Are we alone?

   

 

                                                                                                                               

 

So I was intrigued when I saw this space related programme on television - not your usual Discovery channel rubbish - this was a Channel 4 programme and I loved it - addressing a number of key questions......

If I mention the word 'alien' I do promise not to go on about HG Well's 'The war of the worlds' or the  x–files. The most compelling evidence for the existence of other life must be the shear expanse of space, not just in our own galaxy or our own universe....but should they exist, then in other universes too. There are 10,000 billion billion stars visible from earths telescopes alone, and a conservative estimate places orbiting planets around one in ten of them. Would it not be very strange if earth were to be the only planet out of potentially so many billions to have been a cradle for life?? If there are 400 billion stars in our galaxy alone, and there are billions of galaxies, surely somewhere, somehow, there must be other forms of life.

If there is life out there then how do we know what to look for? Is it a given constant that all living things must crawl over the surface of their home planets. I feel that we need to drop our parochial notions and imagine underground biospheres or living beings that float in the fogs of dense atmospheres. Even in our own solar system there are moons which contain surface water, look at Europa and the possibility that there may be oceans under the surface ice, and potentially life. One of the undeniable specialties of the earth that makes it a good home for life is that it has liquid water on its surface. Life is inconceivable without it. The chemical reactions that are believed to have originally sparked the evolution of life couldn't have happened without liquid water, and no life form that we know of can live and reproduce if devoid of water. But.. a planet can only retain liquid water if it is just the right distance from its heater, the sun. If it is too close then the water will boil off as it did on Venus, and if it too far away it is locked up in ice, as it is on Europa.

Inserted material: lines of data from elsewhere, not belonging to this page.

(* ===== verification/Store.v ===== *)
(** * The controller's database ([tailsvc-storage/src/store.rs])

    A table with a primary key is a finite map from the key to the rest of the
    row, the audit log is a list.  A statement without ORDER BY returns its rows
    in an order SQLite does not promise: here the order of [map_to_list], on
    which no theorem depends.  Constraint violations are errors; failures of the
    disk or of the connection are not modelled.  Every reading of the clock is
    an argument. *)
From S2P Require Import Prelude RustStr Net Externals Common.
From stdpp Require Import sorting.
#[local] Open Scope Z_scope.

(** ** Schema *)

Record AgentRow := mk_agent_row {
  ag_display_name : string;
  ag_tailscale_ipv4 : string;
  ag_docker_engine_id : string;
  ag_credential_hash : string;
  ag_created_at : string;
  ag_last_seen_at : option string;
  ag_revoked_at : option string;
}.
Record TokenRow := mk_token_row {
  tk_created_at : string;
  tk_used_at : option string;
  tk_expires_at : option string;
}.
Record RouteRow := mk_route_row {
  rt_agent_id : string;
  rt_backend : string;
  rt_container_id : option string;
  rt_container_name : option string;
  rt_updated_at : string;
}.
Record AuditRow := mk_audit_row { au_event_type : string; au_detail : string; au_created_at : string }.
Record SnapshotRow := mk_snapshot_row { sn_payload_json : string; sn_updated_at : string }.
Record EnabledRow := mk_enabled_row {
  eb_agent_id : string;
  eb_identity_key : string;
  eb_container_name : option string;
  eb_hostnames_json : string;
  eb_backend : string;
  eb_enabled : Z;
  eb_created_at : string;
  eb_updated_at : string;
}.

Record Db := mk_db {
  agents : gmap string AgentRow;
  enrollment_tokens : gmap string TokenRow;
  routes : gmap string RouteRow;
  audit_events : list AuditRow;
  discovery_snapshots : gmap string SnapshotRow;
  enabled_services : gmap string EnabledRow;
}.
Definition empty_db : Db := mk_db ∅ ∅ ∅ [] ∅ ∅.

Definition set_agents m db := mk_db m (enrollment_tokens db) (routes db) (audit_events db)
  (discovery_snapshots db) (enabled_services db).
Definition set_tokens m db := mk_db (agents db) m (routes db) (audit_events db)
  (discovery_snapshots db) (enabled_services db).
Definition set_routes m db := mk_db (agents db) (enrollment_tokens db) m (audit_events db)
  (discovery_snapshots db) (enabled_services db).
Definition set_audit m db := mk_db (agents db) (enrollment_tokens db) (routes db) m
  (discovery_snapshots db) (enabled_services db).
Definition set_snapshots m db := mk_db (agents db) (enrollment_tokens db) (routes db)
  (audit_events db) m (enabled_services db).
Definition set_enabled_rows m db := mk_db (agents db) (enrollment_tokens db) (routes db)
  (audit_events db) (discovery_snapshots db) m.

(** ** Errors and records *)

Inductive StorageError :=
| Sqlx (msg : string)
| Migrate (msg : string)
| NotFound
| StorageConflict
| StorageOther (msg : string).

Definition unique_violation : StorageError := Sqlx "UNIQUE constraint failed".
Definition foreign_key_violation : StorageError := Sqlx "FOREIGN KEY constraint failed".

Record Storage := mk_storage { pool : Db; agent_ttl : Z; sqlite_path : string }.
Record AgentRecord := mk_agent_record {
  ar_agent_id : string;
  ar_display_name : string;
  ar_tailscale_ipv4 : string;
  ar_docker_engine_id : string;
  ar_created_at : Z;
  ar_last_seen_at : option Z;
}.
Record DnsRoute := mk_dns_route { dr_hostname : string; dr_tailscale_ipv4 : string }.
Record PutRoutesOutcome := mk_outcome { accepted : list string; conflicts : list RouteConflict }.
Record EnrollmentTokenRecord := mk_token_record { token_plain : string }.
Record EnabledServiceRecord := mk_enabled_record {
  ev_id : string; ev_agent_id : string; ev_identity_key : string;
  ev_container_name : option string; ev_hostnames_json : string; ev_backend : string;
  ev_enabled : bool; ev_created_at : string; ev_updated_at : string;
}.

Abbreviation DbM := (SE Db StorageError).

(** [Storage::connect] on an opened and migrated database; [None] is the panic
    of [Duration::seconds]. *)
Definition connect (db : Db) (path : string) (agent_ttl_seconds : Z) : option Storage :=
  ttl ← duration_seconds (as_i64 agent_ttl_seconds);
  Some (mk_storage db ttl path).

Section store.
Context `{Argon2} `{Base64} `{Chrono}.

(** ** Enrollment tokens *)

Definition create_enrollment_token (buf : list Z) (salt : string) (now : Z)
    : DbM EnrollmentTokenRecord :=
  let token := generate_token buf in
  token_hash ← lift (map_err StorageOther (hash_token salt token));
  db ← get;
  match enrollment_tokens db !! token_hash with
  | Some _ => throw unique_violation
  | None =>
      _ ← modify (set_tokens
        (<[token_hash := mk_token_row (to_rfc3339 now) None None]> (enrollment_tokens db)));
      mret (mk_token_record token)
  end.

(** The hashes the first statement of [consume_enrollment_token] returns, and
    the statement that marks one as used. *)
Definition unused_token_hashes (db : Db) : list string :=
  fst <$> filter (λ kv, tk_used_at kv.2 = None) (map_to_list (enrollment_tokens db)).
Definition mark_token_used (hash : string) (now : Z) (db : Db) : Db :=
  set_tokens (alter (λ r, mk_token_row (tk_created_at r) (Some (to_rfc3339 now)) (tk_expires_at r))
    hash (enrollment_tokens db)) db.
(** The loop over the fetched rows, which stops at the first match. *)
Fixpoint consume_rows (rows : list string) (token : string) (now : Z) : DbM unit :=
  match rows with
  | [] => throw (StorageOther "invalid enrollment token")
  | hash :: rows' =>
      if verify_token hash token then modify (mark_token_used hash now)
      else consume_rows rows' token now
  end.
Definition consume_enrollment_token (token : string) (now : Z) : DbM unit :=
  rows ← gets unused_token_hashes;
  consume_rows rows token now.

(** ** Agents *)

Definition enroll_agent (display_name tailscale_ipv4 docker_engine_id : string)
    (id_buf token_buf : list Z) (salt : string) (now : Z) : DbM (string * string) :=
  let agent_id := "agt_" +:+ generate_token id_buf in
  let agent_token := generate_token token_buf in
  credential_hash ← lift (map_err StorageOther (hash_token salt agent_token));
  db ← get;
  match agents db !! agent_id with
  | Some _ => throw unique_violation
  | None =>
      let now_s := to_rfc3339 now in
      _ ← modify (set_agents (<[agent_id :=
        mk_agent_row display_name tailscale_ipv4 docker_engine_id credential_hash
          now_s (Some now_s) None]> (agents db)));
      mret (agent_id, agent_token)
  end.

Definition verify_agent_token (agent_id token : string) : DbM unit :=
  db ← get;
  match agents db !! agent_id with
  | None => throw NotFound
  | Some row =>
      if decide (is_Some (ag_revoked_at row)) then throw (StorageOther "revoked")
      else if verify_token (ag_credential_hash row) token then mret tt
      else throw (StorageOther "bad token")
  end.

Definition heartbeat (agent_id tailscale_ipv4 : string) (now : Z) : DbM unit :=
  db ← get;
  match agents db !! agent_id with
  | Some row =>
      if decide (ag_revoked_at row = None) then
        modify (set_agents (<[agent_id :=
          mk_agent_row (ag_display_name row) tailscale_ipv4 (ag_docker_engine_id row)
            (ag_credential_hash row) (ag_created_at row) (Some (to_rfc3339 now)) None]>
          (agents db)))
      else throw NotFound
  | None => throw NotFound
  end.
(* ===== verification/StoreInv.v ===== *)
(** * Invariants of the database

    The write operations of [Store] as steps of one state: [exec] runs a whole
    operation, [step] also runs alone the statements of the operations that use
    no transaction, so that a run of [step] interleaves them.  Every step is a
    short sequence of [effect]s, the changes of one table the statements make;
    the invariants are proved of the effects. *)
From S2P Require Import Prelude RustStr Net Externals Common Concrete Store StoreRoutes.
From stdpp Require Import relations.
#[local] Open Scope Z_scope.

(** ** Operations as steps *)

Section steps.
Context `{Argon2} `{Base64} `{Chrono}.

Inductive Op :=
| OpCreateToken (buf : list Z) (salt : string) (now : Z)
| OpConsumeToken (token : string) (now : Z)
| OpEnroll (name ip engine : string) (id_buf token_buf : list Z) (salt : string) (now : Z)
| OpHeartbeat (agent_id ip : string) (now : Z)
| OpPutRoutes (agent_id : string) (es : list RouteEntry) (ttl now : Z) (clk : nat → EntryClock)
| OpDeleteRoute (hostname : string)
| OpRevoke (agent_id : string) (now : Z)
| OpPurge (ttl now : Z)
| OpPutSnapshot (agent_id payload : string) (now : Z)
| OpUpsertEnabled (id agent_id key : string) (name : option string) (hosts backend : string) (now : Z)
| OpSetEnabled (id : string) (enabled : bool) (now : Z)
| OpAudit (event detail : string) (now : Z).

Definition exec (o : Op) (db : Db) : Db :=
  match o with
  | OpCreateToken buf salt now => (create_enrollment_token buf salt now db).2
  | OpConsumeToken token now => (consume_enrollment_token token now db).2
  | OpEnroll name ip engine ib tb salt now => (enroll_agent name ip engine ib tb salt now db).2
  | OpHeartbeat id ip now => (heartbeat id ip now db).2
  | OpPutRoutes id es ttl now clk => (put_routes id es ttl now clk db).2
  | OpDeleteRoute h => (delete_route h db).2
  | OpRevoke id now => (revoke_agent id now db).2
  | OpPurge ttl now => (purge_expired_agents ttl now db).2
  | OpPutSnapshot id payload now => (put_discovery_snapshot id payload now db).2
  | OpUpsertEnabled id ag key name hosts backend now =>
      (upsert_enabled_service id ag key name hosts backend now db).2
  | OpSetEnabled id b now => (set_enabled_service id b now db).2
  | OpAudit event detail now => (audit event detail now db).2
  end.

Definition op_step (db db' : Db) : Prop := ∃ o, db' = exec o db.

Inductive step : Db → Db → Prop :=
| step_op o db : step db (exec o db)
| step_mark_used hash now db : step db (mark_token_used hash now db)
| step_put_routes_tx id es ttl clk db : step db (put_routes_tx id es ttl clk db).2
| step_revoke_mark id now db : step db (revoke_mark id now db)
| step_revoke_delete id db : step db (revoke_delete_routes id db).
End steps.

(** ** Effects *)

Definition agents_ext (m m' : gmap string AgentRow) : Prop :=
  ∀ id a, m !! id = Some a → ∃ a', m' !! id = Some a'
    ∧ ag_credential_hash a' = ag_credential_hash a
    ∧ (ag_revoked_at a ≠ None → ag_revoked_at a' ≠ None).
Definition tokens_ext (m m' : gmap string TokenRow) : Prop :=
  ∀ h r, m !! h = Some r → ∃ r', m' !! h = Some r' ∧ (tk_used_at r ≠ None → tk_used_at r' ≠ None).
Definition same_service (r s : EnabledRow) : Prop :=
  eb_agent_id r = eb_agent_id s ∧ eb_identity_key r = eb_identity_key s.

#[export] Instance agents_ext_preorder : PreOrder agents_ext.
Proof.
  split; [intros m id a; eauto|]. intros m1 m2 m3 H12 H23 id a Ha.
  destruct (H12 _ _ Ha) as (a2 & Ha2 & ? & ?), (H23 _ _ Ha2) as (a3 & ? & ? & ?).
  exists a3. split; [done|]. split; [congruence | tauto].
Qed.
#[export] Instance tokens_ext_preorder : PreOrder tokens_ext.
Proof.
  split; [intros m h r; eauto|]. intros m1 m2 m3 H12 H23 h r Hr.
  destruct (H12 _ _ Hr) as (r2 & Hr2 & ?), (H23 _ _ Hr2) as (r3 & ? & ?). eauto.
Qed.

Inductive effect (db : Db) : Db → Prop :=
| eff_none : effect db db
| eff_tokens m : tokens_ext (enrollment_tokens db) m → effect db (set_tokens m db)
| eff_agents m : agents_ext (agents db) m → effect db (set_agents m db)
| eff_routes m :
    (∀ h r, m !! h = Some r → routes db !! h = Some r
       ∨ is_Some (agents db !! rt_agent_id r) ∧ to_ascii_lowercase h = h) →
    effect db (set_routes m db)
| eff_audit l : effect db (set_audit l db)
| eff_snapshot id row : is_Some (agents db !! id) →
    effect db (set_snapshots (<[id := row]> (discovery_snapshots db)) db)
| eff_enabled_update i r0 r : enabled_services db !! i = Some r0 → same_service r r0 →
    effect db (set_enabled_rows (<[i := r]> (enabled_services db)) db)
| eff_enabled_insert i r : enabled_services db !! i = None → is_Some (agents db !! eb_agent_id r) →
    (∀ j s, enabled_services db !! j = Some s → ¬ same_service s r) →
    effect db (set_enabled_rows (<[i := r]> (enabled_services db)) db).

Record db_wf (db : Db) : Prop := {
  wf_route_agent h r : routes db !! h = Some r → is_Some (agents db !! rt_agent_id r);
  wf_route_lower h r : routes db !! h = Some r → to_ascii_lowercase h = h;
  wf_snapshot_agent id r : discovery_snapshots db !! id = Some r → is_Some (agents db !! id);
  wf_enabled_agent i r : enabled_services db !! i = Some r → is_Some (agents db !! eb_agent_id r);
  wf_enabled_unique i j r s : enabled_services db !! i = Some r → enabled_services db !! j = Some s →
    same_service r s → i = j;
}.

Lemma effect_agents db db' : effect db db' → agents_ext (agents db) (agents db').
Proof. destruct 1; cbn; done. Qed.
Lemma effect_tokens db db' : effect db db' → tokens_ext (enrollment_tokens db) (enrollment_tokens db').
Proof. destruct 1; cbn; done. Qed.

Lemma agents_ext_some m m' id : agents_ext m m' → is_Some (m !! id) → is_Some (m' !! id).
Proof. intros Hm [a (a' & ? & _)%Hm]. eauto. Qed.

There are thought to be one million million planets that possess the necessary criteria for having liquid water...endless potential for life.

All living things on earth are built from the same ingredients, but why shouldn't life elsewhere in the cosmos be built from somewhere else. However over time this idea has lost ground, and scientists now suspect that life on other planets would have started from the very same chemicals as life on earth did. Indeed there is evidence to suggest that life once existed, or still exists on Mars, with gases indicating the presence of living things have turned up in the Martian atmosphere. Methane found on Mars indicates that underneath that sterile surface there maybe some bacteria living there, telling us right away that another planet had biology.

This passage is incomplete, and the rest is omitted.